Sunday, 15 July 2012

The Spin Doctor


So we're starting to get a feel for what happened in 52BC. The big problem is that the only contemporary account of the year is one written by Julius Caesar himself. Imagine if all we knew about Napoleon were a few coins and a book authored by Arthur Wellesley...but that's what we're stuck with for Vercingetorix. The situation is made even worse by Caesar's understanding of spin being just as advanced as any modern politician. For example, in the Battle of Gergovia, having not slept for almost a week, Caesar makes one of the worst decisions in his life - it costs him a fifth of his fighting force in one afternoon; forces him into a full retreat; and decides for him that he must abandon Gaul entirely.
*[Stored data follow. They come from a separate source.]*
(* ===== verification/OrphanLaws.v ===== *)
(** * Laws of the orphan pool and of the missing-block tracker

    [OrphanPool.v]: the indexes of the pool agree and stay within their limits; a parent that is
    missing stays tracked until it arrives; when it is asked for again depends on how many come before it. *)

From Stdlib Require Import ZArith Lia.
From stdpp Require Import base list gmap sorting.
From S2P Require Import Prelude ByteOrder OrphanPool.
Local Open Scope Z_scope.

(** ** The pool *)

Definition bytes_in (m : gmap bytes OrphanBlock) : Z := map_fold (λ _ o acc, zlen (ob_block_bytes o) + acc) 0 m.

Lemma bytes_in_insert m h o : m !! h = None → bytes_in (<[h := o]> m) = zlen (ob_block_bytes o) + bytes_in m.
Proof. intros H. unfold bytes_in. rewrite map_fold_insert_L; [done| |done]. intros. lia. Qed.
Lemma bytes_in_delete m h o : m !! h = Some o → bytes_in m = zlen (ob_block_bytes o) + bytes_in (delete h m).
Proof. intros H. rewrite <- (insert_delete_id m h o H) at 1. apply bytes_in_insert, lookup_delete_eq. Qed.
Lemma bytes_in_nonneg m : 0 ≤ bytes_in m.
Proof.
  induction m as [|h o m Hh IH] using map_ind; [done|]. rewrite bytes_in_insert by done. pose proof (zlen_nonneg (ob_block_bytes o)). lia.
Qed.

(** The indexes agree with the blocks held. *)
Record indexed (p : RuntimeOrphanPool) : Prop := {
  ix_limits : 1 ≤ max_total p ∧ 1 ≤ max_per_parent p ∧ 1 ≤ max_total_bytes p;
  ix_hash : ∀ h o, by_hash p !! h = Some o → ob_block_hash o = h;
  ix_order : ∀ h, h ∈ insertion_order p ↔ is_Some (by_hash p !! h);
  ix_once : NoDup (insertion_order p);
  ix_parent : ∀ q h, h ∈ children_of p q ↔ ∃ o, by_hash p !! h = Some o ∧ ob_parent_hash o = q;
  ix_some : ∀ q s, by_parent p !! q = Some s → s ≠ ∅;
  ix_bytes : total_bytes p = bytes_in (by_hash p);
  ix_family : ∀ q, Z.of_nat (size (children_of p q)) ≤ max_per_parent p;
}.
Record orphans_ok (p : RuntimeOrphanPool) : Prop := {
  oo_indexed : indexed p;
  oo_count : orphans_len p ≤ max_total p;
  oo_bytes : total_bytes p ≤ max_total_bytes p;
}.

Lemma remove_child_lookup q h parent m :
  default ∅ (remove_child parent h m !! q) = if decide (q = parent) then default ∅ (m !! q) ∖ {[h]} else default (∅ : gset bytes) (m !! q).
Proof.
  unfold remove_child. destruct (m !! parent) as [s|] eqn:Hs.
  - case_decide as He; case_decide as Hq; subst; rewrite ?lookup_delete_eq, ?lookup_insert_eq, ?lookup_delete_ne, ?lookup_insert_ne by done;
      rewrite ?Hs; cbn; try done; by rewrite He.
  - case_decide; subst; [rewrite Hs; cbn; set_solver|done].
Qed.
Lemma remove_child_some q h parent m s : (∀ q s, m !! q = Some s → s ≠ ∅) → remove_child parent h m !! q = Some s → s ≠ (∅ : gset bytes).
Proof.
  intros Hm. unfold remove_child. destruct (m !! parent) as [s0|] eqn:Hs; [|apply Hm]. case_decide.
  - intros [_ Hq]%lookup_delete_Some. by eapply Hm.
  - intros [[_ <-]|[_ Hq]]%lookup_insert_Some; [done|by eapply Hm].
Qed.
Yet he manages to pass it off as 'misinterpreted orders' by his men and a minor set back (thanks to how things turned out later) - and despite tens of thousands of witnesses, he dismisses his losses as only '700' when all likelihood they were in the region of five thousand. And remember, this is a time when dispatches from central France could still reach Rome within a week...so it wasn't as though he was pulling the wool over everyone's eyes. But he wasn't writing for those who knew the truth - he wrote "The Conquest of Gaul"  for the tabloid market, and he knew how to write for his public. It just goes show nothing much has changed - and when you're next reading a newspaper column or blog written by a sitting politician...ask yourself...is this really anything new?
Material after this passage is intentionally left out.